— Ch. 1 · Origins In Camp Meetings —
John Brown's Body.
~4 min read · Ch. 1 of 5
The melody known today as John Brown's Body emerged from the American camp meeting movement of the late 18th and early 19th century. These gatherings took place in frontier areas where people lacking regular church access would worship before traveling preachers arrived. The atmosphere combined wild religious fervor with spontaneous improvisation, allowing hymns to change through oral tradition rather than print. Early versions included lines like Say Brothers Will You Meet Us repeated three times before finishing with On Canaan's happy shore. The familiar Glory glory hallelujah chorus developed sometime between 1808 and the 1850s within this call-and-response singing tradition. Folk hymns circulated chiefly through oral transmission until printed collections appeared in South Carolina Virginia and Massachusetts between 1806 and 1808. By 1861 groups ranging from Baptists to Mormons claimed the tune as their own while it spread predominantly through Methodist and Baptist circuits.
Civil War Evolution
In 1861 the new 29th New York Infantry Regiment stationed themselves in Charles Town Virginia where abolitionist John Brown had been executed.

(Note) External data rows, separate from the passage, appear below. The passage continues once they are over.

(** What the guarded writers and the create keep true of every record: the
    two enumerations stay below their limits and the fade time is 0 or
    within its range. *)
Definition record_in_range {limits : Lighting_Limits} (p : object_data)
    : Prop :=
  In_Progress p < BACNET_COLOR_OPERATION_IN_PROGRESS_MAX
  ∧ Transition p < BACNET_COLOR_TRANSITION_MAX
  ∧ (Default_Fade_Time p = 0
     ∨ BACNET_COLOR_FADE_TIME_MIN ≤ Default_Fade_Time p
       ≤ BACNET_COLOR_FADE_TIME_MAX).

Definition records_in_range {limits : Lighting_Limits} (s : device) : Prop :=
  ∀ (object_instance : Z) (pObject : object_data),
    Keylist_Data (Object_List s) object_instance = Some pObject →
    record_in_range pObject.

(** Modelled from the spec: lighting.c is missing.  A copy that leaves in
    the destination what the source holds. *)
Definition structure_copy : Lighting :=
  {| color_command_copy := λ _ src, src |}.

(** The limits the protocol fixes: fade times of 100 ms to one day, three
    transitions. *)
Definition standard_limits : Lighting_Limits :=
  {| BACNET_COLOR_FADE_TIME_MIN := 100;
     BACNET_COLOR_FADE_TIME_MAX := 86400000;
     BACNET_COLOR_TRANSITION_MAX := 3 |}.

(** A request like [wp_data] at another priority. *)
Definition with_priority (priority : Z) (wp_data : BACNET_WRITE_PROPERTY_DATA)
    : BACNET_WRITE_PROPERTY_DATA :=
  {| WP.object_type := WP.object_type wp_data;
     WP.object_instance := WP.object_instance wp_data;
     WP.object_property := WP.object_property wp_data;
     WP.array_index := WP.array_index wp_data;
     WP.application_data := WP.application_data wp_data;
     WP.application_data_len := WP.application_data_len wp_data;
     WP.priority := priority;
     WP.error_class := WP.error_class wp_data;
     WP.error_code := WP.error_code wp_data |}.

(** ** A codec for the primitive application tags

    The handlers are proved for every codec; this one instantiates them on
    concrete octets. *)

(** Modelled from the spec: bacdcode.c is missing.  Multi-octet numbers are
    big-endian. *)
Fixpoint big_endian (octets : nat) (v : Z) : list Z :=
  match octets with
  | O => []
  | S octets' => big_endian octets' (Z.shiftr v 8) ++ [Z.land v 255]
  end.

(** Modelled from the spec: bacdcode.c is missing.  An unsigned number
    takes the fewest octets that hold it. *)
Definition unsigned_length (v : Z) : nat :=
  if v <? 2 ^ 8 then 1
  else if v <? 2 ^ 16 then 2
  else if v <? 2 ^ 24 then 3
  else if v <? 2 ^ 32 then 4
  else if v <? 2 ^ 40 then 5
  else if v <? 2 ^ 48 then 6
  else if v <? 2 ^ 56 then 7
  else 8.

(** Modelled from the spec: bacdcode.c is missing.  The tag octet holds the
    tag number in bits 4-7 (15: the number follows in the next octet), the
    class in bit 3 (set: context specific) and the length or value in bits
    0-2 (5: the length follows, one octet below 254, 254 and two octets up
    to 65535, 255 and four octets above). *)
Definition encode_tag (tag_number : Z) (context_specific : bool)
    (len_value_type : Z) : list Z :=
  let number := if tag_number <=? 14 then Z.shiftl tag_number 4 else 240 in
  let class := if context_specific then 8 else 0 in
  let lvt := if len_value_type <=? 4 then len_value_type else 5 in
  [Z.lor number (Z.lor class lvt)]
  ++ (if tag_number <=? 14 then [] else [tag_number])
  ++ (if len_value_type <=? 4 then []
      else if len_value_type <? 254 then [len_value_type]
      else if len_value_type <=? 65535
           then 254 :: big_endian 2 len_value_type
           else 255 :: big_endian 4 len_value_type).

(** Modelled from the spec: bacdcode.c is missing.  An unsigned or an
    enumerated value under its application tag. *)
Definition encode_unsigned_as (tag_number : Z) (v : Z) : list Z :=
  encode_tag tag_number false (Z.of_nat (unsigned_length v))
  ++ big_endian (unsigned_length v) v.

(** Modelled from the spec: bacdcode.c is missing.  An object identifier
    is a 32-bit field of a 10-bit type code and a 22-bit instance number. *)
Definition encode_object_id (t : BACNET_OBJECT_TYPE) (instance : Z) : list Z :=
  encode_tag 12 false 4
  ++ big_endian 4
       (Z.lor (Z.shiftl (Z.land (object_type_code t) 1023) 22)
              (Z.land instance BACNET_MAX_INSTANCE)).

(** Modelled from the spec: bacdcode.c is missing.  The octets of a text. *)
Definition string_octets (text : string) : list Z :=
  (λ c, Z.of_N (Ascii.N_of_ascii c)) <$> String.list_ascii_of_string text.

(** Modelled from the spec: bacdcode.c is missing.  A character string is
    its character-set octet (0) and its text. *)
Definition encode_character_string (text : string) : list Z :=
  encode_tag 7 false (1 + Z.of_nat (String.length text))
  ++ 0 :: string_octets text.

(** Modelled from the spec: lighting.c is missing.  The operation of the
    command as a context-tagged enumerated value. *)
Definition encode_color_command (command : BACNET_COLOR_COMMAND) : list Z :=
  encode_tag 0 true 1 ++ [Z.land (operation command) 255].

(** Modelled from the spec: bacdcode.c is missing. *)
Definition decode_unsigned (octets : list Z) : Z :=
  fold_left (λ acc octet, acc * 256 + octet) octets 0.

(** Modelled from the spec: bacdcode.c is missing.  Tag number, class,
    length or value, and the octets the tag took; nothing when the buffer
    ends early or the length is written longer than its magnitude needs. *)
Definition decode_tag_number_and_value (apdu : list Z)
    : option (Z * bool * Z * nat) :=
  match apdu with
  | [] => None
  | first :: rest =>
      let context_specific := Z.testbit first 3 in
      let lvt := Z.land first 7 in
      let number :=
        if Z.shiftr first 4 =? 15
        then match rest with
             | [] => None
             | extended :: rest' => Some (extended, rest', 2%nat)
             end
        else Some (Z.shiftr first 4, rest, 1%nat) in
      match number with
      | None => None
      | Some (tag_number, rest, used) =>
          if lvt <? 5 then Some (tag_number, context_specific, lvt, used)
          else if lvt =? 5 then
            match rest with
            | [] => None
            | len :: rest' =>
                if len <? 254 then
                  if 4 <? len
                  then Some (tag_number, context_specific, len, S used)
                  else None
                else if len =? 254 then
                  match rest' with
                  | hi :: lo :: _ =>
                      if 254 <=? decode_unsigned [hi; lo]
                      then Some (tag_number, context_specific,
                                 decode_unsigned [hi; lo], (used + 3)%nat)
                      else None
                  | _ => None
                  end
                else
                  match rest' with
                  | o3 :: o2 :: o1 :: o0 :: _ =>
                      if 65535 <? decode_unsigned [o3; o2; o1; o0]
                      then Some (tag_number, context_specific,
                                 decode_unsigned [o3; o2; o1; o0],
                                 (used + 5)%nat)
                      else None
                  | _ => None
                  end
            end
          else None
      end
  end.

(** Modelled from the spec: bacapp.c is missing.  One application-tagged
    primitive value from the first [apdu_len] octets: the value of a Boolean
    sits in the tag octet, every other kind has its payload behind the tag.
    The result is [BACNET_STATUS_ERROR] on an empty or context-tagged
    buffer and on a length that exceeds what is left. *)
Definition decode_application_data (apdu : list Z) (apdu_len : Z)
    : Z * BACNET_APPLICATION_DATA_VALUE :=
  let failure := (BACNET_STATUS_ERROR, {| tag := 16; Unsigned_Int := 0 |}) in
  let slice := take (Z.to_nat apdu_len) apdu in
  match decode_tag_number_and_value slice with
  | Some (tag_number, false, lvt, used) =>
      if tag_number =? BACNET_APPLICATION_TAG_BOOLEAN then
        if lvt <=? 1
        then (Z.of_nat used, {| tag := tag_number; Unsigned_Int := 0 |})
        else failure
      else
        let payload := take (Z.to_nat lvt) (drop used slice) in
        if Z.of_nat (length payload) <? lvt then failure
        else if tag_number =? BACNET_APPLICATION_TAG_UNSIGNED_INT then
          if (1 <=? lvt) && (lvt <=? 8)
          then (Z.of_nat used + lvt,
                {| tag := tag_number; Unsigned_Int := decode_unsigned payload |})
          else failure
        else if tag_number <=? 12
        then (Z.of_nat used + lvt, {| tag := tag_number; Unsigned_Int := 0 |})
        else failure
  | _ => failure
  end.

(** Modelled from the spec: the codec of bacdcode.c, bacapp.c and
    lighting.c, which are missing. *)
Definition bacdcode : Tag_Codec :=
  {| bacapp_decode_application_data := decode_application_data;
     encode_application_object_id := encode_object_id;
     encode_application_character_string := encode_character_string;
     encode_application_enumerated :=
       encode_unsigned_as BACNET_APPLICATION_TAG_ENUMERATED;
     encode_application_unsigned :=
       encode_unsigned_as BACNET_APPLICATION_TAG_UNSIGNED_INT;
     color_command_encode := encode_color_command |}.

Contemporary accounts describe hundreds of soldiers visiting the hanging site daily to sing a refrain about Brown. Frederick Douglass later wrote in an 1874 newspaper piece that these men carried the song forward during their service. At Andersonville Prison Confederate visitors described Union prisoners singing the tune despite harsh conditions. On the 1st of May 1865 freed African Americans and white missionaries held a parade of 10000 people led by 3000 Black children singing John Brown's Body. This march honored 257 dead Union soldiers whose remains were reburied from a mass grave in a Confederate prison camp. The event marked what is now recognized as Decoration Day or Memorial Day. The American consul in Vladivostok Russia reported Russian soldiers singing the song during the 1905 Revolution.